A micro-hospital is a small sized in-patient facility that operates 24/7, catering perfectly for observation, emergency care and short stay medical needs. Micro-hospitals, typically having about 10 to 15 beds, offer comprehensive emergency services in remote and under-served locations. Although no two micro-hospitals are alike, most of these facilities have an emergency care unit, surgery center, diagnostics unit, pharmacy and inpatient nursing facility. These hospitals admit patients who do not require long term hospitalization and who have semi-acuity needs. The patients are referred to the traditional hospitals if their needs are high-acuity in nature.
Micro-hospitals are coming up at a number of locations around the world – in both developed and developing communities. These facilities are easier to construct, cost way less than putting up a full-fledged hospital in rural areas, and are more adept at providing community specific care. Additionally these facilities, sometimes being affiliated with a large healthcare chain, bring faster and higher reimbursement for the services provided.
The Unique Indian Healthcare System
Kenya deals with a unique healthcare structure and its needs are quite different from the rest of the world. The country is vast and its population is widespread. There is also an acute shortage of qualified medical professionals to cater to this burgeoning population. Despite making long strides in technology and networking, India still lags behind in providing basic healthcare services to its citizens. The people in rural and remote locations are still struggling to find timely medical services.
The healthcare structure and scenario of far-flung communities is unique. It is characterized by a need for access to timely treatment, affordable healthcare, and availability of medicines, doctors and services. By becoming an intrinsic part of a larger healthcare structure, micro-hospitals are able to fill this urgent gap between rural patients’ demand for quality care and affordability of services. Since micro-hospitals do not offer a plethora of services, they are looked on as affordable patient care centers.
Quality Care to Remote Locations
According to a study conducted by the reputed accounting firm, PriceWaterCoopers (PWC) in the year 2012, most Kenyans travel close to 20 kms to access any healthcare center.
While consulting a specialist is easy for the population living in the cities, it is not possible for those living in remote villages. Micro-hospitals can act as centers for emergency services for the local communities as they can provide care on demand. Although most micro-hospitals offer only a few main healthcare facilities, some of them have additional capabilities as well, such as labor/delivery rooms.

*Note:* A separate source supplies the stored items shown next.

(** C27: a mutation asks the wallet at most once, and only for the transaction whose
    simulation has just succeeded: the built instructions behind the fee's. *)
Theorem wallet_asked_after_simulation (payer : string) (build : io W (list instruction)) (config : option PriorityFeeConfig)
  (can_sign : bool) (st : option staked) (w w' : W) (r : result (json * SimulationResult))
  (Hb : steps unasked build)
  (H : mutationFn ops base64 setComputeUnitLimit setComputeUnitPrice serialize_unsigned json_text rpcEndpoint (Some payer) build config
         can_sign st w = Some (r, w')) :
  asked w' = asked w /\ is_ok r = false \/
  exists tx ixs added, feePayer tx = payer /\ instructions tx = added ++ ixs /\ (exists w1 w2, build w1 = Some (Ok ixs, w2)) /\
    (asked w' = asked w ++ [E_simulated tx true] /\ is_ok r = false \/
     asked w' = asked w ++ [E_simulated tx false; E_wallet tx]).
Proof.
  unfold mutationFn in H.
  apply io_bind_run in H as [(ixs & w1 & E1 & H)|(e & E1 & ->)]; pose proof (Hb _ _ _ E1) as U1; [|left; split; [exact U1|done]].
  apply io_bind_run in H as [(bh & w2 & E2 & H)|(e & E2 & ->)]; apply (law_blockhash laws) in E2; [|left; split; [unfold unasked in *; congruence|done]].
  apply io_bind_run in H as [(tx & w3 & E3 & H)|(e & E3 & ->)]; apply apply_fee_run in E3 as [U3 Htx]; [|left; split; [unfold unasked in *; congruence|done]].
  destruct (Htx tx eq_refl) as (Hp & _ & added & Hi). cbn [feePayer instructions] in Hp, Hi. clear Htx.
  right. exists tx, ixs, added. split_and!; [done|done|by exists w, w1|].
  assert (U : asked w3 = asked w) by (unfold unasked in *; congruence). rewrite <- U. clear U U1 E2 U3.
  assert (Hconf : forall rr w4, (do! _ <- wo_confirm ops (match rr.1 with J_str s => s | _ => ""%string end) bh.1 bh.2 in io_ret rr)%saep w4 = Some (r, w') ->
    asked w' = asked w4).
  { intros rr w4 [(x & w5 & E & Hr)|(e & E & ->)]%io_bind_run; apply (law_confirm laws) in E; [|exact E].
    by apply io_ret_run in Hr as [_ <-]. }
  unfold simulateAndSend in H.
  apply io_bind_run in H as [(rr & w4 & E4 & H)|(e & E4 & ->)]; [apply Hconf in H|].
  - apply io_bind_ok in E4 as (sim & w5 & E5 & E4). apply (law_simulate laws) in E5.
    destruct (js_truthy (sim_err sim)); [done|]. right. rewrite H.
    apply io_bind_ok in E4 as (sig & w6 & E6 & E4). apply io_ret_ok in E4 as [_ <-]. rewrite snoc_snoc, <- E5.
    destruct st as [s|], can_sign; apply io_bind_ok in E6 as (x & w7 & E7 & E6);
      try (apply (law_send laws) in E7; apply io_ret_ok in E6 as [_ <-]; exact E7).
    apply (law_sign laws) in E7. apply submit_unasked in E6. unfold unasked in E6. congruence.
  - apply io_bind_run in E4 as [(sim & w5 & E5 & E4)|(e' & E5 & _)]; apply (law_simulate laws) in E5; [|left; split; [exact E5|done]].
    destruct (js_truthy (sim_err sim)); [injection E4 as _ <-; left; split; [exact E5|done]|]. right.
    apply io_bind_run in E4 as [(sig & w6 & E6 & E4)|(e' & E6 & _)]; [by apply io_ret_run in E4 as [[=] _]|].
    rewrite snoc_snoc, <- E5.
    destruct st as [s|], can_sign; (apply io_bind_run in E6 as [(x & w7 & E7 & E6)|(e'' & E7 & _)];
      [|first [by apply (law_send laws) in E7|by apply (law_sign laws) in E7]]);
      try (by apply io_ret_run in E6 as [[=] _]).
    apply (law_sign laws) in E7. apply submit_unasked in E6. unfold unasked in E6. congruence.
Qed.
End asked.

(** ** A concrete cache and wallet *)

Definition toy_cache : query_client (list (string * Z)) Z :=
  {| getQueryData := fun c k => map_get k c;
     setQueryData := fun c k v => match v with Some d => map_set k d c | None => c end |}.

Lemma toy_cache_laws : query_laws toy_cache.
Proof.
  constructor; cbn.
  - intros c k d. apply map_get_set_eq.
  - intros c k k' [d|] Hne; [by apply map_get_set_ne|done].
  - done.
Qed.

Definition bump (k : string) (n : Z) : OptimisticUpdate := {| queryKey := k; updater := fun o => Some (default 0 o + n) |}.
Definition toy_hook : hook (D := Z) := {| cache := [("balance"%string, 10)]; objects := []; snapshotsRef := 0 |}.

Lemma rollback_restores_witness :
  let after := cache (onError toy_cache (onMutate toy_cache [bump "balance" 5; bump "tasks" 1] toy_hook)) in
  getQueryData toy_cache after "balance" = Some 10 /\ getQueryData toy_cache after "tasks" = Some 1.
Proof.
  destruct (rollback_restores toy_cache toy_cache_laws [bump "balance" 5; bump "tasks" 1] toy_hook) as [H1 H2].
  { match goal with |- ?P => exact (bool_decide_eq_true_1 P eq_refl) end. }
  cbv zeta. split.
  - refine (eq_trans (H1 "balance"%string (or_intror _)) _); [vm_compute; discriminate|reflexivity].
  - refine (eq_trans (H2 (bump "tasks" 1) _ _) _); [right; left|reflexivity|reflexivity].
Defined.

Lemma overlapping_rollback_keeps_failed_update_witness :
  let started := onMutate toy_cache [bump "balance" 1] (onMutate toy_cache [bump "balance" 5] toy_hook) in
  getQueryData toy_cache (cache (onSettled (onError toy_cache (onSettled (onError toy_cache started))))) "balance" = Some 15.
Proof.
  exact (overlapping_rollback_keeps_failed_update toy_cache toy_cache_laws (bump "balance" 5) (bump "balance" 1) toy_hook 10 15 16
    eq_refl eq_refl eq_refl eq_refl).
Defined.

Lemma repeated_query_rollback_witness :
  getQueryData toy_cache (cache (onError toy_cache (onMutate toy_cache [bump "balance" 5; bump "balance" 1] toy_hook))) "balance" = Some 15.
Proof.
  exact (repeated_query_rollback toy_cache toy_cache_laws (bump "balance" 5) (bump "balance" 1) toy_hook 10 15 16
    eq_refl eq_refl eq_refl eq_refl).
Defined.

Definition toy_wallet : wallet_ops (list wallet_event) :=
  {| wo_submit := {| so_fetch := fun _ w => Some (Throw "offline", w); so_sendRaw := fun raw w => Some (Ok raw, w) |};
     wo_latestBlockhash := fun w => Some (Ok ("hash", 9), w);
     wo_simulate := fun tx w => Some (Ok {| sim_err := None; sim_logs := None; sim_units := None |}, app w [E_simulated tx false]);
     wo_sendTransaction := fun tx w => Some (Ok "sig", app w [E_wallet tx]);
     wo_sign := fun tx w => Some (Ok (Ok "raw"), app w [E_wallet tx]);
     wo_confirm := fun _ _ _ w => Some (Ok None, w) |}%string.

Lemma toy_wallet_laws : wallet_laws toy_wallet (fun w => w).
Proof.
  constructor; try (intros *; intros w r w' [= <- <-]; reflexivity);
    try (intros w r w' [= <- <-]; reflexivity); intros tx w r w' [= <- <-]; reflexivity.
Qed.

Lemma wallet_asked_after_simulation_witness :
  exists r w' tx, mutationFn toy_wallet (fun s => s) toy_limit toy_price (fun _ => Ok "tx"%string) (fun _ => ""%string) None (Some "me"%string)
      (io_ret [{| programId := "app"; data := [1] |}]) None false None [] = Some (r, w') /\
    w' = [E_simulated tx false; E_wallet tx] /\ feePayer tx = "me"%string.
Proof.
  destruct (mutationFn toy_wallet (fun s => s) toy_limit toy_price (fun _ => Ok "tx"%string) (fun _ => ""%string) None (Some "me"%string)
      (io_ret [{| programId := "app"; data := [1] |}]) None false None []) as [[r w']|] eqn:E; [|vm_compute in E; discriminate E].
  destruct (wallet_asked_after_simulation toy_wallet (fun s => s) toy_limit toy_price (fun _ => Ok "tx"%string) (fun _ => ""%string) None
    (fun w => w) toy_wallet_laws "me" _ None false None [] w' r (steps_ret _ _) E)
    as [[H _]|(tx & ixs & added & Hp & _ & _ & [[H _]|H])].
  - vm_compute in E. injection E as _ <-. discriminate H.
  - vm_compute in E. injection E as _ <-. discriminate H.
  - exists r, w', tx. split; [reflexivity|]. split; [exact H|exact Hp].
Defined.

The very idea of having micro-hospitals is to provide timely, quality and affordable services to remote and under-served locations and communities. Although they do not provide the complete gamut of medical services, most micro-hospitals are designed to cater to the specific needs of the community. These service centers, sometimes, also double up as ambulatory units, vaccination centers, and as public health awareness centers. Micro-hospitals also have the ability to penetrate the village structure which is sometimes difficult for a full-fledged hospital.
Micro-hospitals are providing quality healthcare service to remote communities by combining technology and networking to their advantage. Telehealth and telemedicine are two concepts that micro-hospitals will be making most use of in the near future. With telemedicine, micro-hospitals can have remote analysis of diagnostic reports and images, telehealth facilities provided by in-house nurses and staff, in-built monitoring systems for emergency departments and Newborn Screening System, and access to specialists from around the world.
In conclusion, micro-hospitals can and are bridging the need gap for better and timely healthcare for remote communities. Although micro-hospitals cannot offer all the services provided in a traditional hospital, they certainly cater to more than 90% of healthcare needs of the people they serve. With the main aim of improving patient care and treatment to people living in under-served and remote locations, micro-hospitals are being looked as a middle ground between large hospital systems and basic healthcare centers.